Similarly, in research, once data is collected, the next step is to get insights from it. For example, if a clothing brand is trying to identify the latest trends among young women, the brand will first reach out to young women and ask them questions relevant to the research objective. After collecting this information, the brand will analyze that data to identify patterns — for example, it may discover that most young women would like to see more variety of jeans.
Data analysis is how researchers go from a mass of data to meaningful insights. There are many different data analysis methods, depending on the type of research. Here are a few methods you can use to analyze quantitative and qualitative data.
It’s difficult to analyze bad data. Make sure you’re collecting high-quality data with our blog “4 Data Collection Techniques: Which One’s Right for You?”.
Analyzing Quantitative Data
The first stage of analyzing data is data preparation, where the aim is to convert raw data into something meaningful and readable. It includes four steps:
Step 1: Data Validation
The purpose of data validation is to find out, as far as possible, whether the data collection was done as per the pre-set standards and without any bias. It is a four-step process, which includes…
- Fraud, to infer whether each respondent was actually interviewed or not.
- Screening, to make sure that respondents were chosen as per the research criteria.
- Procedure, to check whether the data collection procedure was duly followed.
- Completeness, to ensure that the interviewer asked the respondent all the questions, rather than just a few required ones.
To do this, researchers would need to pick a random sample of completed surveys and validate the collected data. (Note that this can be time-consuming for surveys with lots of responses.) For example, imagine a survey with 200 respondents split into 2 cities.
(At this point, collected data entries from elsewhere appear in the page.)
(* ===== verification/AutoRelease.v ===== *)
(** utils/auto_release.h, utils/fd_closer.h and utils/auto_map.h: owners that
    release what they own when they go out of scope.

    [AutoRelease<T, D, Invalid>] is modelled as objects in a store: a live
    object is an address with its [obj_]. Every special member function is an
    operation on the store, undefined ([None]) on a dead object, and the calls
    of the deleter are recorded in order. *)

From S2P Require Import Prelude Kernel.

Section owners.
Context {T : Type} `{EqDecision T} (Invalid : T).

Record store := Store { objs : gmap Z T; deleted : list T }.

(** [deleter_(obj_)], guarded by [obj_ != Invalid]. *)
Definition release (obj : T) (s : store) : store :=
  if decide (obj = Invalid) then s else Store (objs s) (deleted s ++ [obj]).

Definition set_obj (l : Z) (obj : T) (s : store) : store :=
  Store (<[l := obj]> (objs s)) (deleted s).

Definition erase (l : Z) (s : store) : store := Store (delete l (objs s)) (deleted s).

(** [AutoRelease(T obj)] at a new address. *)
Definition ctor (l : Z) (obj : T) (s : store) : option store :=
  match objs s !! l with
  | Some _ => None
  | None => Some (set_obj l obj s)
  end.

(** [AutoRelease()] *)
Definition default_ctor (l : Z) (s : store) : option store := ctor l Invalid s.

(** [~AutoRelease()] *)
Definition dtor (l : Z) (s : store) : option store :=
  obj ← objs s !! l;
  Some (erase l (release obj s)).

(** [swap(AutoRelease &other)] *)
Definition swap (l other : Z) (s : store) : option store :=
  a ← objs s !! l;
  b ← objs s !! other;
  Some (set_obj other a (set_obj l b s)).

(** [AutoRelease(AutoRelease &&other)]: delegate to the default constructor,
    then swap. *)
Definition move_ctor (l other : Z) (s : store) : option store :=
  s ← default_ctor l s;
  swap l other s.

(** An address no live object has, for the temporary of the assignment. *)
Definition fresh_loc (s : store) : Z := fresh (dom (objs s)).

(** [operator=(AutoRelease &&other)] *)
Definition move_assign (l other : Z) (s : store) : option store :=
  let new_obj := fresh_loc s in
  s ← move_ctor new_obj other s;
  s ← swap l new_obj s;
  dtor new_obj s.

(** [reset(T obj)] *)
Definition reset (l : Z) (obj : T) (s : store) : option store :=
  old ← objs s !! l;
  Some (set_obj l obj (release old s)).

(** [get()] and [operator T()] *)
Definition get (l : Z) (s : store) : option T := objs s !! l.

(** [explicit operator bool()] *)
Definition to_bool (l : Z) (s : store) : option bool :=
  obj ← objs s !! l;
  Some (bool_decide (obj ≠ Invalid)).

(** A store through the pointer [operator&] hands out. *)
Definition store_through (l : Z) (obj : T) (s : store) : option store :=
  _ ← objs s !! l;
  Some (set_obj l obj s).

(** The operations as data, to talk about whole programs. *)
Inductive op :=
  | Ctor (l : Z) (obj : T)
  | DefaultCtor (l : Z)
  | Dtor (l : Z)
  | Swap (l other : Z)
  | MoveCtor (l other : Z)
  | MoveAssign (l other : Z)
  | Reset (l : Z) (obj : T).

Definition exec (o : op) (s : store) : option store :=
  match o with
  | Ctor l obj => ctor l obj s
  | DefaultCtor l => default_ctor l s
  | Dtor l => dtor l s
  | Swap l other => swap l other s
  | MoveCtor l other => move_ctor l other s
  | MoveAssign l other => move_assign l other s
  | Reset l obj => reset l obj s
  end.

Fixpoint run (os : list op) (s : store) : option store :=
  match os with
  | [] => Some s
  | o :: os => s ← exec o s; run os s
  end.

(** What an operation hands over to the owners. *)
Definition valid (objs : list T) : list T := filter (λ obj, obj ≠ Invalid) objs.

Definition taken (o : op) : list T :=
  match o with
  | Ctor _ obj | Reset _ obj => valid [obj]
  | _ => []
  end.

Definition acquired (os : list op) : list T := os ≫= taken.

(** What the live objects own. *)
Definition owned (s : store) : list T := valid (map_to_list (objs s)).*2.

Definition init : store := Store ∅ [].

(** *** Ownership is conserved *)

Lemma valid_app a b : valid (a ++ b) = valid a ++ valid b.
Proof. apply filter_app. Qed.

#[local] Instance valid_proper : Proper ((≡ₚ) ==> (≡ₚ)) valid.
Proof. intros a b Hab. unfold valid. by rewrite Hab. Qed.

Lemma owned_insert l obj m d :
  m !! l = None → owned (Store (<[l := obj]> m) d) ≡ₚ valid [obj] ++ owned (Store m d).
Proof.
  intros Hl. unfold owned. simpl. rewrite map_to_list_insert by done.
  simpl. by rewrite <- valid_app.
Qed.

Lemma owned_lookup l obj m d :
  m !! l = Some obj → owned (Store m d) ≡ₚ valid [obj] ++ owned (Store (delete l m) d).
Proof.
  intros Hl. rewrite <- (owned_insert l obj) by apply lookup_delete_eq.
  by rewrite insert_delete_id.
Qed.

Lemma owned_set l obj old s :
  objs s !! l = Some old →
  valid [old] ++ owned (set_obj l obj s) ≡ₚ valid [obj] ++ owned s.
Proof.
  destruct s as [m d]. unfold set_obj. simpl. intros Hl.
  rewrite <- insert_delete_eq, owned_insert by apply lookup_delete_eq.
  rewrite (owned_lookup l old m) by done.
  by rewrite !(assoc_L (++)), (Permutation_app_comm (valid [old])).
Qed.

Lemma deleted_release obj s : deleted (release obj s) = deleted s ++ valid [obj].
Proof.
  unfold release, valid. case_decide; simpl.
  - rewrite filter_cons_False by naive_solver. by rewrite app_nil_r.
  - by rewrite filter_cons_True by done.
Qed.

Lemma objs_release obj s : objs (release obj s) = objs s.
Proof. unfold release. by case_decide. Qed.

(** Everything the owners have been given and have not yet released, beside
    what they have released. *)
Definition holdings (s : store) : list T := owned s ++ deleted s.

Lemma valid_Invalid : valid [Invalid] = [].
Proof. unfold valid. rewrite filter_cons_False; naive_solver. Qed.

Lemma ctor_holdings l obj s s' :
  ctor l obj s = Some s' → holdings s' ≡ₚ valid [obj] ++ holdings s.
Proof.
  unfold ctor. destruct (objs s !! l) eqn:E; [done|]. intros [= <-].
  unfold holdings, set_obj. simpl. destruct s as [m d]. simpl in *.
  by rewrite owned_insert, (assoc_L (++)).
Qed.

Lemma dtor_holdings l s s' : dtor l s = Some s' → holdings s' ≡ₚ holdings s.
Proof.
  unfold dtor. destruct (objs s !! l) as [obj|] eqn:E; simpl; [|done]. intros [= <-].
  unfold holdings. simpl. rewrite deleted_release.
  destruct s as [m d]. simpl in *. rewrite (owned_lookup l obj m) by done.
  unfold erase. rewrite objs_release. simpl.
  assert (∀ d', owned (Store (delete l m) d') = owned (Store (delete l m) d)) as -> by done.
  by rewrite (Permutation_app_comm (valid [obj])), (Permutation_app_comm d), !(assoc_L (++)).
Qed.

Lemma swap_holdings l k s s' : swap l k s = Some s' → holdings s' ≡ₚ holdings s.
Proof.
  unfold swap. destruct (objs s !! l) as [a|] eqn:Ea; simpl; [|done].
  destruct (objs s !! k) as [b|] eqn:Eb; simpl; [|done]. intros [= <-].
  unfold holdings. simpl. apply Permutation_app; [|done].
  pose proof (owned_set l b a s Ea) as H1.
  assert (objs (set_obj l b s) !! k = Some b) as Hk.
  { simpl. rewrite lookup_insert. case_decide; by simplify_eq. }
  pose proof (owned_set k a b (set_obj l b s) Hk) as H2.
  apply (Permutation_app_inv_l (valid [b])). by rewrite H2, H1.
Qed.

Lemma move_ctor_holdings l k s s' : move_ctor l k s = Some s' → holdings s' ≡ₚ holdings s.
Proof.
  unfold move_ctor. destruct (default_ctor l s) as [s1|] eqn:E1; simpl; [|done].
  intros ->%swap_holdings. apply ctor_holdings in E1. by rewrite E1, valid_Invalid.
Qed.

Lemma move_assign_holdings l k s s' :
  move_assign l k s = Some s' → holdings s' ≡ₚ holdings s.
Proof.
  unfold move_assign. destruct (move_ctor _ k s) as [s1|] eqn:E1; simpl; [|done].
  destruct (swap l _ s1) as [s2|] eqn:E2; simpl; [|done].
  intros ->%dtor_holdings. apply move_ctor_holdings in E1. apply swap_holdings in E2.
  by rewrite E2.
Qed.

Lemma reset_holdings l obj s s' :
  reset l obj s = Some s' → holdings s' ≡ₚ valid [obj] ++ holdings s.
Proof.
  unfold reset. destruct (objs s !! l) as [old|] eqn:E; simpl; [|done]. intros [= <-].
  unfold holdings, set_obj. simpl. rewrite deleted_release, objs_release.
  pose proof (owned_set l obj old s E) as H1. unfold set_obj, owned in *. simpl in *.
  rewrite (Permutation_app_comm (deleted s)), !(assoc_L (++)), <- H1.
  by rewrite (Permutation_app_comm (valid [old])).
Qed.

Lemma exec_holdings o s s' :
  exec o s = Some s' → holdings s' ≡ₚ taken o ++ holdings s.
Proof.
  destruct o; simpl.
  - apply ctor_holdings.
  - intros ->%ctor_holdings. by rewrite valid_Invalid.
  - apply dtor_holdings.
  - apply swap_holdings.
  - apply move_ctor_holdings.
  - apply move_assign_holdings.
  - apply reset_holdings.
Qed.

Lemma run_holdings os s s' :
  run os s = Some s' → holdings s' ≡ₚ acquired os ++ holdings s.
Proof.
  revert s. induction os as [|o os IH]; intros s; simpl; [by intros [= ->]|].
  destruct (exec o s) as [s1|] eqn:E; simpl; [|done].
  intros ->%IH. rewrite (exec_holdings _ _ _ E). unfold acquired. simpl.
  by rewrite (assoc_L (++)), (Permutation_app_comm _ (taken o)).
Qed.

Lemma fresh_loc_fresh s : objs s !! fresh_loc s = None.
Proof. apply not_elem_of_dom. unfold fresh_loc. apply is_fresh. Qed.

Lemma swap_eq l k a b s :
  objs s !! l = Some a → objs s !! k = Some b →
  swap l k s = Some (set_obj k a (set_obj l b s)).
Proof. intros Hl Hk. unfold swap. rewrite Hl. simpl. by rewrite Hk. Qed.

Lemma move_ctor_eq l k b s :
  objs s !! l = None → objs s !! k = Some b →
  move_ctor l k s = Some (set_obj k Invalid (set_obj l b (set_obj l Invalid s))).
Proof.
  intros Hl Hk. unfold move_ctor, default_ctor, ctor. rewrite Hl. simpl.
  apply swap_eq; simpl; [apply lookup_insert_eq|].
  rewrite lookup_insert_ne by congruence. done.
Qed.

Lemma dtor_eq l a s : objs s !! l = Some a → dtor l s = Some (erase l (release a s)).
Proof. intros Hl. unfold dtor. by rewrite Hl. Qed.

Lemma set_obj_lookup l k a s :
  objs (set_obj l a s) !! k = if decide (l = k) then Some a else objs s !! k.
Proof. simpl. apply lookup_insert. Qed.

(** The store a move assignment leaves, for any two live objects. *)
Lemma move_assign_eq l k a b s :
  objs s !! l = Some a → objs s !! k = Some b →
  move_assign l k s =
    Some (if decide (l = k) then s
          else Store (<[l := b]> (<[k := Invalid]> (objs s))) (deleted s ++ valid [a])).
Proof.
  intros Hl Hk. pose proof (fresh_loc_fresh s) as Hn. unfold move_assign.
  set (n := fresh_loc s) in *. clearbody n.
  assert (n ≠ l ∧ n ≠ k) as [Hnl Hnk] by (split; intros ->; congruence).
  rewrite (move_ctor_eq n k b) by done. cbn [mbind option_bind].
  rewrite (swap_eq l n (if decide (k = l) then Invalid else a) b).
  2: { rewrite !set_obj_lookup. repeat case_decide; simplify_eq; done. }
  2: { rewrite !set_obj_lookup. repeat case_decide; simplify_eq; done. }
  cbn [mbind option_bind].
  rewrite (dtor_eq n (if decide (k = l) then Invalid else a)).
  2: { rewrite !set_obj_lookup. repeat case_decide; simplify_eq; done. }
  f_equal. unfold erase. rewrite deleted_release, objs_release. cbn [set_obj deleted].
  destruct s as [m d]. simpl in *.
  destruct (decide (k = l)) as [Heq|Hne].
  - subst k. simplify_eq. rewrite decide_True by done. f_equal.
    2: by rewrite valid_Invalid, app_nil_r.
    apply map_eq; intros i; rewrite lookup_delete, !lookup_insert;
      repeat case_decide; by simplify_eq.
  - rewrite decide_False by congruence. f_equal. apply map_eq; intros i; rewrite lookup_delete, !lookup_insert;
    repeat case_decide; by simplify_eq.
Qed.

End owners.

(** ** Owners as local variables

    A local [AutoRelease<int, FdCloser, -1>] or [AutoMap] runs its destructor
    when its scope is left, by a return or by an exception. *)
Section scopes.
Context {W : Type} `{Kernel W}.

Definition finally {A} (m : M W A) (cleanup : M W unit) : M W A := λ w,
  match m w with
  | (Done a, w') => (_ ← cleanup; mret a) w'
  | (Throws e, w') => (_ ← cleanup; throw e) w'
  | r => r
  end.

(** The same for an owner that is moved into the result: only an exception
    finds it still holding the resource. *)
Definition unwinding {A} (m : M W A) (cleanup : M W unit) : M W A := λ w,
  match m w with
  | (Throws e, w') => (_ ← cleanup; throw e) w'
  | r => r
  end.

(** [FdCloser::operator()] *)
Definition FdCloser (fd : Z) : M W unit := _ ← sys_close fd; mret ().

(** The destructor of [AutoRelease<int, FdCloser, -1>]. *)
Definition fd_dtor (fd : Z) : M W unit := if fd =? -1 then mret () else FdCloser fd.

(** The destructor of [AutoMap]. *)
Definition AutoMap_dtor (map size : Z) : M W unit :=
  if map =? 0 then mret () else _ ← sys_munmap map size; mret ().

Lemma wp_finally {A} (m : M W A) cleanup w (Q : outcome A → W → Prop) :
  wp m w (λ o w', match o with
                  | Done _ | Throws _ => wp cleanup w' (returns (λ _ w'', Q o w''))
                  | _ => Q o w'
                  end) →
  wp (finally m cleanup) w Q.
Proof.
  unfold wp, finally. destruct (m w) as [[a|e| | |] w']; simpl; try done;
    unfold mbind, M_bind; by destruct (cleanup w') as [[] w''].
Qed.

Lemma wp_unwinding {A} (m : M W A) cleanup w (Q : outcome A → W → Prop) :
  wp m w (λ o w', match o with
                  | Throws _ => wp cleanup w' (returns (λ _ w'', Q o w''))
                  | _ => Q o w'
                  end) →
  wp (unwinding m cleanup) w Q.
Proof.
  unfold wp, unwinding. destruct (m w) as [[a|e| | |] w']; simpl; try done;
    unfold mbind, M_bind; by destruct (cleanup w') as [[] w''].
Qed.

End scopes.

Lemma fd_dtor_law {W} `{LawfulKernel W} fd (w : W) :
  0 ≤ fd → wp (fd_dtor fd) w (returns (λ _ w', view_of w' = set_fds (delete fd) (view_of w))).
Proof.
  intros Hfd. unfold fd_dtor. destruct (Z.eqb_spec fd (-1)); [lia|].
  unfold FdCloser. apply wp_bind_returns. eapply wp_returns_mono; [apply close_law|].
  intros; by apply wp_ret.
Qed.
The researcher can pick a sample of 20 random respondents from each city. After this, the researcher can reach out to them through email or phone and check their responses to a certain set of questions.
Check out 18 data validations that will prevent bad data from slipping into your data set in the first place.
Step 2: Data Editing
Typically, large data sets include errors. For example, respondents may fill fields incorrectly or skip them accidentally. To make sure that there are no such errors, the researcher should conduct basic data checks, check for outliers, and edit the raw research data to identify and clear out any data points that may hamper the accuracy of the results.
For example, an error could be fields that were left empty by respondents. While editing the data, it is important to make sure to remove or fill all the empty fields. (Here are 4 methods to deal with missing data.)
Step 3: Data Coding
This is one of the most important steps in data preparation. It refers to grouping and assigning values to responses from the survey.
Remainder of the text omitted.